Grandmaster Flash and the Furious Five, “The Message” (1982)
Robinson also co-wrote and co-produced this classic, which was among the first prominent hip hop songs to focus on urban social issues. (The song reached No. 62 on the Hot 100 in November 1982) Melle Mel and Duke Bootee are featured on the track. The song appeared on the group’s album of the same name, their first studio album. Selected for the 2002 registry.
Run-D.M.C., Raising Hell (1986)
This was the trio’s third studio album; its first to crack the top 10 on The Billboard 200. (It spent three weeks at No. 3.) Russell Simmons and Rick Rubin produced the album, which included the group’s influential, rap-meets-rock remake of Aerosmith’s “Walk This Way.” The smash, which featured that band’s Steven Tyler and Joe Perry, reached No. 4 on the Hot 100 in September 1986. “You Be Illin'” and “It’s Tricky” also charted. Selected for the 2017 registry.
N.W.A, Straight Outta Compton (1988)
This album, the group’s debut, barely made the top 40 on the Billboard 200 at the time (it peaked at No. 37), but it went all the way to No. 4 in the wake of the smash 2015 biopic of the same name. The album spawned the rap classics “Straight Outta Compton,” “Gangsta Gangsta” and “Express Yourself.” Notably, none of these songs cracked the Hot 100 at the time, but “Straight Outta Compton” made the top 40 in the wake of the film’s release. Selected for the 2016 registry.
De La Soul, 3 Feet High and Rising (1989)
De La Soul is sometimes called alternative or psychedelic hip-hop. (Others might just call them pop or R&B.) The trio produced this, its debut album, with Prince Paul. The album spawned the top 40 hit “Me Myself and I,” which samples Funkadelic’s “(not just) Knee Deep.” Selected for the 2010 registry.
Public Enemy, Fear of a Black Planet (1990)
The group’s third album announced its bold and uncompromising intentions right there in its title. This was the group’s third studio album; its first to make the top 10 on the Billboard 200. “Fight the Power,” “Welcome to the Terrordome” and “911 Is a Joke” were too politically charged for pop radio in 1990 (none of them made the Hot 100), but they’re all viewed as rap classics today. “Fight the Power” was, famously, featured in Spike Lee’s classic film Do the Right Thing. Selected for the 2004 registry.
2Pac, “Dear Mama” (1995)
This was the lead single from 2Pac’s third studio album, Me Against the World. In April 1995, the song became 2Pac’s first top 10 hit on the Hot 100. Sadly, 2Pac would be killed less than 18 months later. “Dear Mama” samples The Spinners’ “Sadie” and Joe Sample’s “In My Wildest Dreams.” Selected for the 2009 registry.

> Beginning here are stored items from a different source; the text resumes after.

(** * Phone-number fraud-risk analysis: the scorer and the evidence pipeline

    A shallow embedding of [backend/app/services/risk_scorer.py],
    [backend/app/services/phone_analyzer.py], the two API clients of
    [backend/app/services/osint_modules_real.py] that feed the rich-metadata
    step, and the [/api/analyze] handler of [backend/app/routes/analysis.py].

    Python [float]s are IEEE 754 binary64 values and are held here as
    [spec_float] with the operations of [SpecFloat] at precision 53:
    every product, sum, comparison and rounding below is computed bit for
    bit as CPython computes it.  Python [int]s are [Z], [str]s are
    [string], a [dict] read with [.get(key, default)] is a record of
    [option] fields ([None] = key absent). *)

From Stdlib Require Import ZArith List Bool String Ascii Lia QArith Qminmax Permutation.
From Stdlib Require Import DecimalString.
From Stdlib Require Import Floats.SpecFloat.
Import ListNotations.

Local Open Scope string_scope.
Local Open Scope Z_scope.

(** ** Python floats *)

Module PyFloat.

Definition float : Type := spec_float.

Definition prec : Z := 53.
Definition emax : Z := 1024.

Definition fadd : float -> float -> float := SFadd prec emax.
Definition fmul : float -> float -> float := SFmul prec emax.
Definition fdiv : float -> float -> float := SFdiv prec emax.

(** [x < y], [x <= y], [x >= y]; every comparison with a NaN is [false]. *)
Definition flt (x y : float) : bool := SFltb x y.
Definition fle (x y : float) : bool := SFleb x y.
Definition fge (x y : float) : bool := SFleb y x.

(** [float(n)]: the binary64 value nearest to the integer [n]. *)
Definition of_int (n : Z) : float := binary_normalize prec emax n 0 false.

(** An integer of any size as an exact (unnormalised) operand of [fdiv]. *)
Definition int_exact (n : Z) : float :=
  match n with
  | Z0 => S754_zero false
  | Zpos p => S754_finite false p 0
  | Zneg p => S754_finite true p 0
  end.

(** [a / b] on two ints: the correctly rounded quotient; [None] is
    [ZeroDivisionError].  (CPython reports a quotient of magnitude 2^1024
    or more as [OverflowError]; [fdiv] gives the infinity there.  Day
    counts, the only operands in this program, stay far below.) *)
Definition int_truediv (a b : Z) : option float :=
  if b =? 0 then None else Some (fdiv (int_exact a) (int_exact b)).

(** The literal of the decimal [n / scale], e.g. [decimal 30 100] for
    [0.30]: the nearest binary64 value. *)
Definition decimal (n scale : Z) : float := fdiv (int_exact n) (int_exact scale).

(** [max(a, b)] and [min(a, b)] of two arguments: the builtin keeps the
    first argument unless the second is strictly larger (smaller). *)
Definition pymax (a b : float) : float := if flt a b then b else a.
Definition pymin (a b : float) : float := if flt b a then b else a.

(** Nearest integer to [num / den] ([den > 0]), ties to even. *)
Definition half_even (num den : Z) : Z :=
  let q := num / den in
  let r := num mod den in
  match 2 * r ?= den with
  | Lt => q
  | Gt => q + 1
  | Eq => if Z.even q then q else q + 1
  end.

(** [round(x, ndigits)] for [ndigits >= 0] (CPython's [double_round]): the
    exact binary value of [x] is rounded, ties to even, to [ndigits]
    decimals, and the decimal obtained is converted back to the nearest
    binary64 value; zeros, infinities and NaN round to themselves. *)
Definition py_round (x : float) (ndigits : nat) : float :=
  match x with
  | S754_finite s m e =>
      let scale := 10 ^ Z.of_nat ndigits in
      let n := match e with
               | Zneg p => half_even (Zpos m * scale) (2 ^ Zpos p)
               | _ => Zpos m * scale * 2 ^ e
               end in
      match n with
      | Zpos k => fdiv (S754_finite s k 0) (int_exact scale)
      | _ => S754_zero s
      end
  | _ => x
  end.

(** Equality of representations. *)
Definition float_eqb (a b : float) : bool :=
  match a, b with
  | S754_zero s, S754_zero s' => Bool.eqb s s'
  | S754_infinity s, S754_infinity s' => Bool.eqb s s'
  | S754_nan, S754_nan => true
  | S754_finite s m e, S754_finite s' m' e' =>
      Bool.eqb s s' && Pos.eqb m m' && Z.eqb e e'
  | _, _ => false
  end.

(** The rational a finite float stands for. *)
Definition F2Q (x : float) : Q :=
  match x with
  | S754_finite s m e =>
      let mz := if s then Zneg m else Zpos m in
      match e with
      | Zneg p => Qmake mz (2 ^ p)%positive
      | _ => Qmake (mz * 2 ^ e) 1
      end
  | _ => Qmake 0 1
  end.

(** The binary64 value nearest to a rational. *)
Definition Q2F (q : Q) : float := fdiv (int_exact (Qnum q)) (int_exact (Zpos (Qden q))).

End PyFloat.
Import PyFloat.

(** ** Evidence payloads *)

(** Payload parts the analysis stores and never reads. *)
#[local] Set Warnings "-register-all".
Inductive json : Type :=
| JNull
| JBool (b : bool)
| JInt (n : Z)
| JStr (s : string)
| JList (l : list json)
| JDict (kv : list (string * json)).

(** [d.get(key, default)] on an optional field. *)
Definition get {A : Type} (field : option A) (default : A) : A :=
  match field with
  | Some v => v
  | None => default
  end.

(** Truth value of [d.get(key)] for a boolean entry. *)
Definition truthy (field : option bool) : bool := get field false.

(** Truth value of a string: non-empty. *)
Definition nonempty (s : string) : bool :=
  match s with
  | EmptyString => false
  | _ => true
  end.

(** An entry of [accounts_found]. *)
Record account : Type := { account_age_days : option Z }.

(** What [SocialMediaScanner.scan] returns. *)
Module Social.
Record t : Type := {
  anomaly_detected : option bool;
  accounts_found : option (list account);
  severity : option string;
  anomaly_description : option string
}.
(** The empty dict [{}]. *)
Definition empty : t := Build_t None None None None.
End Social.

(** What [SpamDatabaseChecker.check] returns. *)
Module Spam.
Record t : Type := {
  total_reports : option Z;
  details : option (list json);
  sources : option (list string);
  categories : option (list string)
}.
End Spam.

(** What [FraudForumScanner.scan] returns. *)
Module Fraud.
Record t : Type := {
  mentions_count : option Z;
  mentions : option (list json);
  risk_level : option string;
  sources_checked : option (list string)
}.
End Fraud.

(** What [TelegramScanner.scan] returns; [other] holds the keys the
    analysis does not read. *)
Module Telegram.
Record t : Type := {
  suspicious_groups : option (list string);
  other : list (string * json)
}.
End Telegram.

(** What [IPQualityScoreChecker.check_fraud] returns. *)
Module Ipqs.
Record t : Type := {
  error : option string;
  fraud_score : option Z;
  recent_abuse : option bool;
  VOIP : option bool;
  prepaid : option bool;
  risky : option bool;
  active : option bool;
  carrier : option string;
  line_type : option string;
  country : option string;
  city : option string;
  region : option string;
  spam_score : option Z;
  do_not_call : option bool
}.
End Ipqs.

(** What [NumverifyValidator.validate] returns. *)
Module Numverify.
Record t : Type := {
  error : option string;
  valid : option bool;
  number : option string;
  local_format : option string;
  country_code : option string;
  country_name : option string;
  location : option string;
  carrier : option string;
  line_type : option string
}.
End Numverify.

(** The [rich_metadata] dict built by [_get_rich_metadata]. *)
Module RichMetadata.
Record CarrierDetails : Type := {
  current_carrier : string;
  original_carrier : string;
  porting_detected : bool;
  line_type : string;
  is_voip : bool;
  is_prepaid : option bool;
  (* entries are [(carrier, status)] *)
  porting_history : option (list (string * string))
}.
Record GeographicData : Type := {
  country : string;
  country_name : string;
  city : option string;
  region : string;
  location_formatted : string;
  timezone : string;
  all_timezones : list string
}.
Record NumberStatus : Type := {
  active : bool;
  valid : bool;
  risky : bool;
  do_not_call : bool
}.
Record ReputationIndicators : Type := {
  fraud_score : Z;
  spam_score : Z;
  recent_abuse : bool;
  leak_detected : bool
}.
Record t : Type := {
  carrier_details : CarrierDetails;
  geographic_data : GeographicData;
  number_status : NumberStatus;
  reputation_indicators : ReputationIndicators;
  estimated_age : string
}.
End RichMetadata.

(** A risk factor dict. *)
Module Factor.
Inductive evidence_t : Type :=
| EvVoip (is_voip : bool)
| EvPorting (porting_history : list (string * string))
| EvDoNotCall (do_not_call : bool)
| EvSocial (social_results : Social.t)
| EvSpam (spam_results : Spam.t)
| EvFraud (fraud_results : Fraud.t)
| EvTelegram (telegram_results : Telegram.t).
Record t : Type := {
  category : option string;
  factor_type : option string;
  severity : option string;
  weight : option float;
  description : option string;
  evidence : option evidence_t;
  source : option string;
  score_contribution : option float
}.
Definition set_score_contribution (v : float) (f : t) : t :=
  Build_t (category f) (factor_type f) (severity f) (weight f)
          (description f) (evidence f) (source f) (Some v).
End Factor.

(** ** The working result

    The dict [self.results] that [PhoneAnalyzer] fills step by step and
    [RiskScorer] reads; a key not yet written is [None]. *)

Module Results.
Record t : Type := {
  phone_number : string;
  data_sources_used : list string;
  risk_factors : list Factor.t;
  country_code : option string;
  carrier : option string;
  line_type : option Z;
  location : option string;
  timezones : option (list string);
  basic_info_error : option string;
  rich_metadata : option RichMetadata.t;
  rich_metadata_error : option string;
  social_media_presence : option Social.t;
  social_media_error : option string;
  spam_reports_count : option Z;
  spam_details : option (list json);
  spam_check_error : option string;
  fraud_mentions_count : option Z;
  fraud_details : option (list json);
  fraud_scan_error : option string;
  telegram_presence : option Telegram.t;
  whatsapp_presence : option json;
  messaging_apps_error : option string;
  risk_score : option float;
  risk_level : option string
}.

(** [PhoneAnalyzer.__init__]. *)
Definition init (phone : string) : t :=
  Build_t phone [] [] None None None None None None None None None None None
          None None None None None None None None None None.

Lauryn Hill, The Miseducation of Lauryn Hill (1998)
This was Hill’s first solo album after parting ways with Fugees. (Remarkably, she has yet to release another studio album.) The album entered the Billboard 200 at No. 1 and spent four total weeks in the top spot. It was the first hip-hop release to win the Grammy for album of the year. The album spawned such hits as “Doo Wop (That Thing)” (which entered the Hot 100 at No. 1), “Ex-Factor” and “Everything Is Everything.” Selected for the 2014 registry.
Jay-Z, The Blueprint (2001)
This was Jay-Z’s sixth studio album; his fourth in a row to debut at No. 1 on the Billboard 200. It spent three straight weeks in the top spot. The album became a franchise of sorts, with Jay having released two subsequent Blueprint albums. Eminem, Timbaland and future star Kanye West were among the producers. The album included “Izzo (H.O.V.A.),” which, in September 2001, became Jay-Z’s first top 10 hit on the Hot 100. “Girls, Girls, Girls” and “Jigga” also charted. Selected for the 2018 registry.